Por: Columnista invitado

Reconocimiento de la identidad

“¿A quién en Europa le puede importar lo que nos pasa?”, se lamentaba hace 15 años en las afueras de Diyarbakir un campesino kurdo expulsado de su aldea por la política de tierra quemada del Ejército turco.

El sureste de Anatolia era un campo de batalla, salpicado de puestos de control militares, y un paisaje rural vaciado a la fuerza de sus habitantes para privar de apoyo a la guerrilla del Partido de los Trabajadores de Kurdistán (PKK). En las ciudades, donde se hacinaban los desplazados, la ley civil estuvo ausente dos décadas. El estado de emergencia regía para todos: civiles condenados en silencio, periodistas extranjeros expulsados...

La multitud que el jueves celebraba en un parque de Diyarbakir el adiós a las armas proclamado por Abdulá Ocalan intuía que —esta vez sí— puede ser el principio del fin. El que fuera “enemigo público número uno de la República” se ha erigido ahora en el principal mediador para la paz en el sureste de Anatolia.

En Turquía casi todos coinciden en que el encarcelado líder histórico del PKK ha tenido un papel determinante en la consecución de un cese de hostilidades con el gobierno de Ankara, en el que han intervenido los servicios de inteligencia turcos y representantes del Partido de la Paz y la Democracia, el nacionalismo kurdo con representación parlamentaria. “Ocalan parece sincero y Erdogan ha aceptado el diálogo, pero nadie sabe qué harán los comandantes de la guerrilla en las montañas del Kandil (norte de Irak)”, advertía hace una semana un alto diplomático de la Unión Europea en Estambul.
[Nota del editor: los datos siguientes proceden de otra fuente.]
(* ===== verification/TransactionTheorems.v ===== *)
(** * Transactions: facts and properties
    The bodies of transactions and of sub transactions, sub transactions and
    transactions implement the interface of [Serializable.v]: the round trip of
    whole transactions, their identifiers, their decoder on any blob, and the
    blob that setters leave behind. *)
From S2P Require Import Prelude JsRuntime Utf8 CborCommon Half CborWriter CborReader CborMachine CborExact CborSkip CborDocuments Codec CodecFacts Credential Address BaseEncodingRef AddressFacts AddressText Records Common Serializable Keyed CommonFacts PlutusData Scripts Identifiers IdentifierTheorems Pools Certificates CertificateFacts Voting VotingFacts SerializedValue ValueFacts Outputs OutputFacts Witnesses WitnessFacts Metadata AuxiliaryData AuxiliaryFacts ParamParts ProtocolParams ProtocolParamFacts Proposals ProposalFacts BodyParts Bodies BodyFacts.

Import CborReader CborWriterFacts.

(** ** What the bodies share *)

(** The key hashes of credentials, [undefined] when there are none. *)
Definition signersOf (l : list Credential) : option (list string) :=
  let hashes := hash <$> List.filter (fun c => Credential.type c =? 0) l in if 0 <? zlen hashes then Some hashes else None.

Lemma guardKeyHashes_exact l : validList (T := Credential) l = true ->
  guardKeyHashes l = Ok (hash <$> List.filter (fun c => Credential.type c =? 0) l).
Proof.
  intros [_ Hl]%validList_spec. unfold guardKeyHashes. induction Hl as [|c l Hc _ IH]; [done|]. cbn [List.filter]. destruct (Credential.type c =? 0); [|exact IH].
  cbn [mapM fmap list_fmap]. cbn [validCore credential_serializable] in Hc. apply andb_true_iff in Hc as [_ Hh]. assert (E : Ed25519KeyHashHex (hash c) = Ok (hash c)) by by apply typedHex_blob.
  rewrite E. cbn [mbind outcome_bind]. by rewrite IH.
Qed.

(** A field whose core value is the value itself. *)
Lemma plain_field {A} (R : A -> A -> Prop) (x y : option A) : (forall a b, R a b -> b = a) ->
  match x, y with Some a, Some b => R a b | None, None => True | _, _ => False end -> y = x.
Proof. intros HR. destruct x as [a|], y as [b|]; try done. by intros ->%HR. Qed.

(** A set that is there is not empty. *)
Lemma sized_some {T} (s : CborSet.t T) : (0 <? CborSet.size s) = true -> TransactionWitnessSet.sized (Some s) = Some s.
Proof. intros Hs. unfold TransactionWitnessSet.sized. by rewrite Hs. Qed.

(** An interval with a bound, or none. *)
Definition isValidity (v : option ValidityInterval) : bool :=
  match v with Some {| invalidBefore := None; invalidHereafter := None |} => false | _ => true end.

Lemma validity_exact v : isValidity v = true -> validityIntervalOf (v ≫= invalidBefore) (v ≫= invalidHereafter) = v.
Proof. destruct v as [[[b|] [h|]]|]; done. Qed.

(** The signers agree with the guards, when these are credentials. *)
Definition signersAgree (guards : option (list Credential)) (signers : option (list string)) : bool :=
  match guards with Some l => bool_decide (signers = signersOf l) | None => true end.
(* ===== verification/SlotCalc.v ===== *)
(** * Slots, epochs and dates
    Models [packages/core/src/util/slotCalc.ts]: the conversions between slots,
    epochs and dates that the summaries of the eras of a chain determine.
    Slots, epochs and milliseconds are [number]s that hold integers below 2^53,
    where [Math.floor] of a quotient of doubles is the integer division.  lodash
    is a parameter with its documented behaviour. *)
From S2P Require Import Prelude JsRuntime.

(** What these functions throw. *)
Inductive SlotError : Set := EraSummaryError (message : string) | TypeError (message : string) | ProviderError (message : string).
#[export] Instance SlotError_eq_dec : EqDecision SlotError.
Proof. solve_decision. Defined.
Abbreviation SlotRes := (outcome SlotError).

(** [EraSummary], its [parameters] and its [start]; the time of a [Date] in
    milliseconds. *)
Record EraSummary : Set := { epochLength : positive; slotLength : Z; startSlot : Z; startTime : Z }.
#[export] Instance EraSummary_eq_dec : EqDecision EraSummary.
Proof. solve_decision. Defined.

(** ** lodash *)

(** [Object.values(groupBy(eras, 'start.slot'))], [orderBy] by the slot in the
    two directions. *)
Class EraLodash := {
  groupBySlot : list EraSummary -> list (list EraSummary);
  orderBySlot : list EraSummary -> list EraSummary;
  orderBySlotDesc : list EraSummary -> list EraSummary
}.

Class EraLodashLaws `{EraLodash} : Prop := {
  groupBySlot_groups l : exists ks, NoDup ks /\ (forall k, k ∈ ks <-> k ∈ startSlot <$> l) /\
    groupBySlot l = (fun k => filter (fun e => startSlot e = k) l) <$> ks;
  orderBySlot_perm l : orderBySlot l ≡ₚ l;
  orderBySlot_sorted l : StronglySorted (fun x y => startSlot x <= startSlot y) (orderBySlot l);
  orderBySlotDesc_perm l : orderBySlotDesc l ≡ₚ l;
  orderBySlotDesc_sorted l : StronglySorted (fun x y => startSlot y <= startSlot x) (orderBySlotDesc l)
}.

(** The cache of a function made by [memoize]: a map from the first argument
    to the result. *)
Class MemoizeCache (K V : Type) := {
  cache : Type;
  emptyCache : cache;
  cached : cache -> K -> option V;
  store : cache -> K -> V -> cache
}.

Class MemoizeCacheLaws {K V : Type} `{EqDecision K} {MC : MemoizeCache K V} : Prop := {
  cached_empty k : cached emptyCache k = None;
  cached_store c k v k' : cached (store c k v) k' = if decide (k = k') then Some v else cached c k'
}.

(** A call: the cached result of the key, or a new one, which is kept unless
    the function throws. *)
Definition memoizedCall {K V : Type} `{MemoizeCache K V} (key : K) (compute : SlotRes V) (c : cache) : SlotRes V * cache :=
  match cached c key with
  | Some v => (Ok v, c)
  | None => match compute with Ok v => (Ok v, store c key v) | Throw e => (Throw e, c) | OutOfFuel => (OutOfFuel, c) end
  end.

(** ** Dates *)

(** [new Date(milliseconds)]: nothing stands for an invalid date. *)
Definition Date_of (milliseconds : Z) : option Z :=
  if Z.abs milliseconds <=? 8640000000000000 then Some milliseconds else None.

Record SlotDate : Set := { slot : Z; date : option Z }.
Record EpochInfo : Set := { epochNo : Z; firstSlot : SlotDate; lastSlot : SlotDate }.

Definition noEraSummary {A} (slotNo : Z) : SlotRes A :=
  Throw (EraSummaryError ("No EraSummary for slot " +:+ pretty slotNo +:+ " found")).

(** ** From slots to epochs *)

Section eras.
Context `{EraLodash}.

(** The last of the eras that start in the same slot. *)
Definition withoutSkippedEras (eraSummaries : list EraSummary) : list EraSummary :=
  omap last (groupBySlot eraSummaries).

(** The loop over the relevant eras: the epochs so far and the current era. *)
Fixpoint epochLoop (slotNo : Z) (relevant : list EraSummary) (epochs : Z) (current : option EraSummary) :
    Z * option EraSummary :=
  match relevant with
  | [] => (epochs, current)
  | currentEraSummary :: rest =>
      let upper :=
        match head rest with
        | Some next => if startSlot next =? 0 then slotNo else startSlot next
        | None => slotNo
        end in
      epochLoop slotNo rest
        (epochs + (upper - startSlot currentEraSummary) / Z.pos (epochLength currentEraSummary))
        (Some currentEraSummary)
  end.

Definition createSlotEpochCalcImpl (eraSummaries : list EraSummary) (slotNo : Z) : SlotRes (Z * EraSummary) :=
  let eraSummariesAsc := orderBySlot (withoutSkippedEras eraSummaries) in
  let relevant := orderBySlot (filter (fun e => startSlot e <= slotNo) eraSummariesAsc) in
  match epochLoop slotNo relevant 0 None with
  | (_, None) => noEraSummary slotNo
  | (epochs, Some epochEraSummary) => Ok (epochs, epochEraSummary)
  end.

(** The cache of [memoize] answers the same function for the same array. *)
Definition createSlotEpochCalc (eraSummaries : list EraSummary) (slotNo : Z) : SlotRes Z :=
  '(epochs, _) ← createSlotEpochCalcImpl eraSummaries slotNo; Ok epochs.

(** ** From slots to dates *)

Fixpoint find_era (slotNo : Z) (eras : list EraSummary) : option EraSummary :=
  match eras with
  | [] => None
  | e :: rest => if startSlot e <=? slotNo then Some e else find_era slotNo rest
  end.

Definition createSlotTimeCalc (eraSummaries : list EraSummary) (slotNo : Z) : SlotRes (option Z) :=
  let eraSummariesDesc := orderBySlotDesc (withoutSkippedEras eraSummaries) in
  match find_era slotNo eraSummariesDesc with
  | None => noEraSummary slotNo
  | Some activeEraSummary =>
      Ok (Date_of (startTime activeEraSummary + (slotNo - startSlot activeEraSummary) * slotLength activeEraSummary))
  end.

Definition createSlotEpochInfoCalc (eraSummaries : list EraSummary) (slotNo : Z) : SlotRes EpochInfo :=
  '(epochs, epochEraSummary) ← createSlotEpochCalcImpl eraSummaries slotNo;
  let length := Z.pos (epochLength epochEraSummary) in
  let first := startSlot epochEraSummary + (slotNo - startSlot epochEraSummary) / length * length in
  let last := first + length - 1 in
  firstDate ← createSlotTimeCalc eraSummaries first;
  lastDate ← createSlotTimeCalc eraSummaries last;
  Ok {| epochNo := epochs; firstSlot := {| slot := first; date := firstDate |}; lastSlot := {| slot := last; date := lastDate |} |}.
End eras.

(** ** From epochs to slots *)

Record EpochSlots : Set := { eraSummary : EraSummary; epochFirstSlot : Z; epochLastSlot : Z }.
#[export] Instance EpochSlots_eq_dec : EqDecision EpochSlots.
Proof. solve_decision. Defined.

(** Whether the next era has begun. *)
Definition checkNextEraSummary (eraSummaries : list EraSummary) (eraSummaryIdx : nat) (atSlot : Z) : bool :=
  match eraSummaries !! S eraSummaryIdx with Some next => startSlot next <=? atSlot | None => false end.

Fixpoint findNextEraSummary (fuel : nat) (eraSummaries : list EraSummary) (eraSummaryIdx : nat) (atSlot : Z) : SlotRes nat :=
  if checkNextEraSummary eraSummaries eraSummaryIdx atSlot then
    match fuel with O => OutOfFuel | S fuel' => findNextEraSummary fuel' eraSummaries (S eraSummaryIdx) atSlot end
  else Ok eraSummaryIdx.

(** [eraSummaries[i]], of which a property is read. *)
Definition eraAt (eraSummaries : list EraSummary) (i : nat) : SlotRes EraSummary :=
  match eraSummaries !! i with Some e => Ok e | None => Throw (TypeError "Cannot read properties of undefined") end.

(** [while (atEpoch !== epochNo)]: the era and the first slot of the epoch. *)
Fixpoint epochSlotsLoop (fuel : nat) (eraSummaries : list EraSummary) (epoch atEpoch : Z) (eraSummaryIdx : nat) (atSlot : Z) :
    SlotRes (nat * Z) :=
  if atEpoch =? epoch then Ok (eraSummaryIdx, atSlot)
  else
    match fuel with
    | O => OutOfFuel
    | S fuel' =>
        era ← eraAt eraSummaries eraSummaryIdx;
        let atSlot := atSlot + Z.pos (epochLength era) in
        eraSummaryIdx ← (if checkNextEraSummary eraSummaries eraSummaryIdx atSlot
                         then findNextEraSummary (length eraSummaries) eraSummaries eraSummaryIdx atSlot
                         else Ok eraSummaryIdx);
        epochSlotsLoop fuel' eraSummaries epoch (atEpoch + 1) eraSummaryIdx atSlot
    end.

(** One step per epoch. *)
Definition epochFuel (epoch : Z) : nat := Z.to_nat epoch.

Definition epochSlotsCalcImplementation (epoch : Z) (eraSummaries : list EraSummary) : SlotRes EpochSlots :=
  first ← eraAt eraSummaries 0;
  eraSummaryIdx ← findNextEraSummary (length eraSummaries) eraSummaries 0 (startSlot first);
  '(eraSummaryIdx, atSlot) ← epochSlotsLoop (epochFuel epoch) eraSummaries epoch 0 eraSummaryIdx (startSlot first);
  era ← eraAt eraSummaries eraSummaryIdx;
  Ok {| eraSummary := era; epochFirstSlot := atSlot; epochLastSlot := atSlot + Z.pos (epochLength era) - 1 |}.

(** The cache of [memoize] is keyed by the first argument, the epoch. *)
Definition epochSlotsCalc `{MemoizeCache Z EpochSlots} (epoch : Z) (eraSummaries : list EraSummary) (c : cache) :
    SlotRes EpochSlots * cache :=
  memoizedCall epoch (epochSlotsCalcImplementation epoch eraSummaries) c.

(** The function of a provider, which answers its [n]th request; what is kept
    in the cache are promises, rejected ones included. *)
Definition epochSlotsCalcFactory `{MemoizeCache Z (SlotRes EpochSlots)} (eraSummariesOf : nat -> SlotRes (list EraSummary))
    (epoch : Z) (s : nat * cache) : SlotRes EpochSlots * (nat * cache) :=
  let '(n, c) := s in
  let promise := (eraSummaries ← eraSummariesOf n; epochSlotsCalcImplementation epoch eraSummaries) in
  match memoizedCall epoch (Ok promise) c with
  | (Ok p, c') => (p, (match cached c epoch with Some _ => n | None => S n end, c'))
  | (Throw e, c') => (Throw e, (n, c'))
  | (OutOfFuel, c') => (OutOfFuel, (n, c'))
  end.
El anuncio de Ocalan responde al patrón de un alto al fuego unilateral, con el repliegue de los 5.000 guerrilleros independentistas kurdos desplegados en el territorio turco y su acuartelamiento más allá de la línea fronteriza iraquí. No hay una contrapartida explícita por parte de Recep Tayyip Erdogan. Tan sólo el llamamiento de Ocalan a la construcción conjunta entre turcos y kurdos de una salida democrática al conflicto. Pero, sin duda, los cientos de miles de personas que el jueves celebraban en Diyarbakir el Nevruz, el Año Nuevo kurdo, confían en que el gobierno turco cumpla su promesa —como ya han filtrado algunos medios turcos— de hacer un reconocimiento expreso de la identidad cultural kurda en la nueva constitución que se está redactando en el Parlamento de Ankara.

“Los kurdos comparten demandas básicas, como el derecho a usar su lengua materna en la educación y en los servicios públicos”, precisa un reciente informe de International Crisis Group. Erdogan también es consciente de que el éxito de la autonomía kurda en el norte de Irak y el previsible futuro autogobierno de los kurdos en Siria obligarán más pronto que tarde a Turquía a negociar alguna fórmula de descentralización para el sureste de Anatolia.